The answer must consist of the entries, copied exactly and in full.

*** Opening Given entries ***

(* ===== verification/HttpClient.v ===== *)
(** Receiving responses (HttpConnection::recvResponse of
    sylar/http/http_connection.cc and the response half of
    sylar/http/http_parser.cc), plain and chunked. *)

From Stdlib Require Import ZArith Lia.
From stdpp Require Import base numbers option strings tactics list list_numbers.
From S2P Require Import Prelude StdSet Text StdMap HashUtil Stream WebSocket Http HttpParser.

Local Open Scope Z_scope.

(** ** The response parser *)

Section response_parser.
Context (eng : Engine).

(** [class HttpResponseParser]. *)
Record HttpResponseParser : Type := mkResponseParser {
  cp_parser : machine eng;
  cp_data : HttpResponse;
  cp_error : Z
}.

Definition cp_setData (p : HttpResponseParser) (d : HttpResponse) : HttpResponseParser :=
  mkResponseParser (cp_parser p) d (cp_error p).

(** The setters of [HttpResponse]. *)
Definition set_status_line (d : HttpResponse) (status version : Z) (reason : list Z) :
    HttpResponse :=
  mkResponse status version (r_close d) (r_websocket d) (r_body d) reason (r_headers d).
Definition r_setBody (d : HttpResponse) (body : list Z) : HttpResponse :=
  mkResponse (r_status d) (r_version d) (r_close d) (r_websocket d) body (r_reason d) (r_headers d).

Definition on_response_reason (p : HttpResponseParser) (at_ : list Z) (length : nat) : outcome HttpResponseParser :=
  let d := cp_data p in
  s ← std_string at_ length; mret (cp_setData p (set_status_line d (r_status d) (r_version d) s)).

Definition on_response_status (p : HttpResponseParser) (at_ : list Z) :=
  let d := cp_data p in
  cp_setData p (set_status_line d (s32 (atoi at_)) (r_version d) (r_reason d)).

Definition on_response_version (p : HttpResponseParser) (at_ : list Z) (length : nat) : outcome HttpResponseParser :=
  let d := cp_data p in
  match parse_version at_ length with
  | Some v => mret (cp_setData p (set_status_line d (r_status d) v (r_reason d)))
  | None => _ ← std_string at_ length; mret (mkResponseParser (cp_parser p) d 1001)
  end.

Definition on_response_http_field (p : HttpResponseParser) (field : list Z) (flen : nat)
    (value : list Z) (vlen : nat) : outcome HttpResponseParser :=
  if decide (flen = 0%nat) then mret p
  else
    k ← std_string field flen;
    v ← std_string value vlen;
    mret (cp_setData p (r_setHeader (cp_data p) k v)).

(** The callbacks [HttpResponseParser::HttpResponseParser] installs; those for
    chunks and the end of the header do nothing. *)
Definition on_response (p : HttpResponseParser) (e : event) : outcome HttpResponseParser :=
  match e with
  | EvReason at_ length => on_response_reason p at_ length
  | EvStatus at_ _ => mret (on_response_status p at_)
  | EvVersion at_ length => on_response_version p at_ length
  | EvField field flen value vlen => on_response_http_field p field flen value vlen
  | _ => mret p
  end.

Definition HttpResponseParser_new : HttpResponseParser :=
  mkResponseParser (e_init eng) (HttpResponse_new 17 true) 0.

(** [HttpResponseParser::execute]: the machine starts over for every chunk
    header. *)
Definition cp_execute (chunck : bool) (p : HttpResponseParser) (data : list Z) :
    outcome (HttpResponseParser * nat * list Z) :=
  let m := if chunck then e_init eng else cp_parser p in
  '(m, events, offset) ← e_execute eng m data;
  p ← ofoldl on_response p events;
  mret (mkResponseParser m (cp_data p) (cp_error p), offset, drop offset data).

Definition cp_isFinished (p : HttpResponseParser) : bool :=
  e_has_error eng (cp_parser p) || e_is_finished eng (cp_parser p).

Definition cp_hasError (p : HttpResponseParser) : bool :=
  bool_decide (cp_error p ≠ 0) || e_has_error eng (cp_parser p).

Section connection.
(** The memory, [boost::lexical_cast<uint64_t>] and [http.response.buffer.size]. *)
Context {mem : Memory} (cast_u64 : list Z → option Z) (buff_size : nat).

Definition cp_getContentLength (p : HttpResponseParser) : Z :=
  getAs cast_u64 (r_headers (cp_data p)) (text "content-length") 0.

(** ** Chunks *)

(** The inner [do] loop of [recvResponse]: up to the end of a chunk header.
    [begin] is set in its first turn. *)
Fixpoint chunk_header (fuel : nat) (st : Stream) (p : HttpResponseParser) (data : list Z)
    (begin : bool) : outcome (option (HttpResponseParser * list Z) * Stream) :=
  match fuel with
  | O => Stuck
  | S fuel =>
    let '(rt, bytes, st) :=
      if negb begin || bool_decide (data = []) then stream_read st (buff_size - length data)
      else (1, [], st) in
    if decide (rt <= 0) then mret (None, stream_close st) else
    let data := data ++ bytes in
    '(p, nparse, rest) ← cp_execute true p data;
    if decide (length data < nparse)%nat then Stuck else
    if cp_hasError p then mret (None, stream_close st) else
    if decide (length rest = buff_size) then mret (None, stream_close st) else
    if cp_isFinished p then mret (Some (p, rest), st)
    else chunk_header fuel st p rest false
  end.

(** The loop [while (left > 0)] that reads the rest of a chunk. *)
Fixpoint chunk_rest (fuel : nat) (st : Stream) (left : Z) (body : list Z) :
    outcome (option (list Z) * Stream) :=
  match fuel with
  | O => Stuck
  | S fuel =>
    if decide (0 < left) then
      let '(rt, bytes, st) := stream_read st (Z.to_nat left `min` buff_size) in
      if decide (rt <= 0) then mret (None, stream_close st)
      else chunk_rest fuel st (left - rt) (body ++ bytes)
    else mret (Some body, st)
  end.

(** The data of one chunk of [content_len] bytes and the line end behind it.
    A negative or overflowing length is undefined. *)
Definition chunk_data (st : Stream) (content_len : Z) (data body : list Z) :
    outcome (option (list Z * list Z) * Stream) :=
  let len := Z.of_nat (length data) in
  if decide (content_len < 0 ∨ 2 ^ 31 <= content_len + 2) then Stuck else
  if decide (content_len + 2 <= len) then
    mret (Some (drop (Z.to_nat (content_len + 2)) data, body ++ take (Z.to_nat content_len) data), st)
  else
    let left := content_len - len + 2 in
    '(r, st) ← chunk_rest (S (Z.to_nat left)) st left (body ++ data);
    mret (match r with
          | Some body => Some ([], take (length body - 2) body)
          | None => None
          end, st).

*** Closing Given entries ***

- _Finished task_
(* ===== verification/HttpClient.v ===== *)
(** Receiving responses (HttpConnection::recvResponse of
    sylar/http/http_connection.cc and the response half of
    sylar/http/http_parser.cc), plain and chunked. *)

From Stdlib Require Import ZArith Lia.
From stdpp Require Import base numbers option strings tactics list list_numbers.
From S2P Require Import Prelude StdSet Text StdMap HashUtil Stream WebSocket Http HttpParser.

Local Open Scope Z_scope.

(** ** The response parser *)

Section response_parser.
Context (eng : Engine).

(** [class HttpResponseParser]. *)
Record HttpResponseParser : Type := mkResponseParser {
  cp_parser : machine eng;
  cp_data : HttpResponse;
  cp_error : Z
}.

Definition cp_setData (p : HttpResponseParser) (d : HttpResponse) : HttpResponseParser :=
  mkResponseParser (cp_parser p) d (cp_error p).

(** The setters of [HttpResponse]. *)
Definition set_status_line (d : HttpResponse) (status version : Z) (reason : list Z) :
    HttpResponse :=
  mkResponse status version (r_close d) (r_websocket d) (r_body d) reason (r_headers d).
Definition r_setBody (d : HttpResponse) (body : list Z) : HttpResponse :=
  mkResponse (r_status d) (r_version d) (r_close d) (r_websocket d) body (r_reason d) (r_headers d).

Definition on_response_reason (p : HttpResponseParser) (at_ : list Z) (length : nat) : outcome HttpResponseParser :=
  let d := cp_data p in
  s ← std_string at_ length; mret (cp_setData p (set_status_line d (r_status d) (r_version d) s)).

Definition on_response_status (p : HttpResponseParser) (at_ : list Z) :=
  let d := cp_data p in
  cp_setData p (set_status_line d (s32 (atoi at_)) (r_version d) (r_reason d)).

Definition on_response_version (p : HttpResponseParser) (at_ : list Z) (length : nat) : outcome HttpResponseParser :=
  let d := cp_data p in
  match parse_version at_ length with
  | Some v => mret (cp_setData p (set_status_line d (r_status d) v (r_reason d)))
  | None => _ ← std_string at_ length; mret (mkResponseParser (cp_parser p) d 1001)
  end.

Definition on_response_http_field (p : HttpResponseParser) (field : list Z) (flen : nat)
    (value : list Z) (vlen : nat) : outcome HttpResponseParser :=
  if decide (flen = 0%nat) then mret p
  else
    k ← std_string field flen;
    v ← std_string value vlen;
    mret (cp_setData p (r_setHeader (cp_data p) k v)).

(** The callbacks [HttpResponseParser::HttpResponseParser] installs; those for
    chunks and the end of the header do nothing. *)
Definition on_response (p : HttpResponseParser) (e : event) : outcome HttpResponseParser :=
  match e with
  | EvReason at_ length => on_response_reason p at_ length
  | EvStatus at_ _ => mret (on_response_status p at_)
  | EvVersion at_ length => on_response_version p at_ length
  | EvField field flen value vlen => on_response_http_field p field flen value vlen
  | _ => mret p
  end.

Definition HttpResponseParser_new : HttpResponseParser :=
  mkResponseParser (e_init eng) (HttpResponse_new 17 true) 0.

(** [HttpResponseParser::execute]: the machine starts over for every chunk
    header. *)
Definition cp_execute (chunck : bool) (p : HttpResponseParser) (data : list Z) :
    outcome (HttpResponseParser * nat * list Z) :=
  let m := if chunck then e_init eng else cp_parser p in
  '(m, events, offset) ← e_execute eng m data;
  p ← ofoldl on_response p events;
  mret (mkResponseParser m (cp_data p) (cp_error p), offset, drop offset data).

Definition cp_isFinished (p : HttpResponseParser) : bool :=
  e_has_error eng (cp_parser p) || e_is_finished eng (cp_parser p).

Definition cp_hasError (p : HttpResponseParser) : bool :=
  bool_decide (cp_error p ≠ 0) || e_has_error eng (cp_parser p).

Section connection.
(** The memory, [boost::lexical_cast<uint64_t>] and [http.response.buffer.size]. *)
Context {mem : Memory} (cast_u64 : list Z → option Z) (buff_size : nat).

Definition cp_getContentLength (p : HttpResponseParser) : Z :=
  getAs cast_u64 (r_headers (cp_data p)) (text "content-length") 0.

(** ** Chunks *)

(** The inner [do] loop of [recvResponse]: up to the end of a chunk header.
    [begin] is set in its first turn. *)
Fixpoint chunk_header (fuel : nat) (st : Stream) (p : HttpResponseParser) (data : list Z)
    (begin : bool) : outcome (option (HttpResponseParser * list Z) * Stream) :=
  match fuel with
  | O => Stuck
  | S fuel =>
    let '(rt, bytes, st) :=
      if negb begin || bool_decide (data = []) then stream_read st (buff_size - length data)
      else (1, [], st) in
    if decide (rt <= 0) then mret (None, stream_close st) else
    let data := data ++ bytes in
    '(p, nparse, rest) ← cp_execute true p data;
    if decide (length data < nparse)%nat then Stuck else
    if cp_hasError p then mret (None, stream_close st) else
    if decide (length rest = buff_size) then mret (None, stream_close st) else
    if cp_isFinished p then mret (Some (p, rest), st)
    else chunk_header fuel st p rest false
  end.

(** The loop [while (left > 0)] that reads the rest of a chunk. *)
Fixpoint chunk_rest (fuel : nat) (st : Stream) (left : Z) (body : list Z) :
    outcome (option (list Z) * Stream) :=
  match fuel with
  | O => Stuck
  | S fuel =>
    if decide (0 < left) then
      let '(rt, bytes, st) := stream_read st (Z.to_nat left `min` buff_size) in
      if decide (rt <= 0) then mret (None, stream_close st)
      else chunk_rest fuel st (left - rt) (body ++ bytes)
    else mret (Some body, st)
  end.

(** The data of one chunk of [content_len] bytes and the line end behind it.
    A negative or overflowing length is undefined. *)
Definition chunk_data (st : Stream) (content_len : Z) (data body : list Z) :
    outcome (option (list Z * list Z) * Stream) :=
  let len := Z.of_nat (length data) in
  if decide (content_len < 0 ∨ 2 ^ 31 <= content_len + 2) then Stuck else
  if decide (content_len + 2 <= len) then
    mret (Some (drop (Z.to_nat (content_len + 2)) data, body ++ take (Z.to_nat content_len) data), st)
  else
    let left := content_len - len + 2 in
    '(r, st) ← chunk_rest (S (Z.to_nat left)) st left (body ++ data);
    mret (match r with
          | Some body => Some ([], take (length body - 2) body)
          | None => None
          end, st).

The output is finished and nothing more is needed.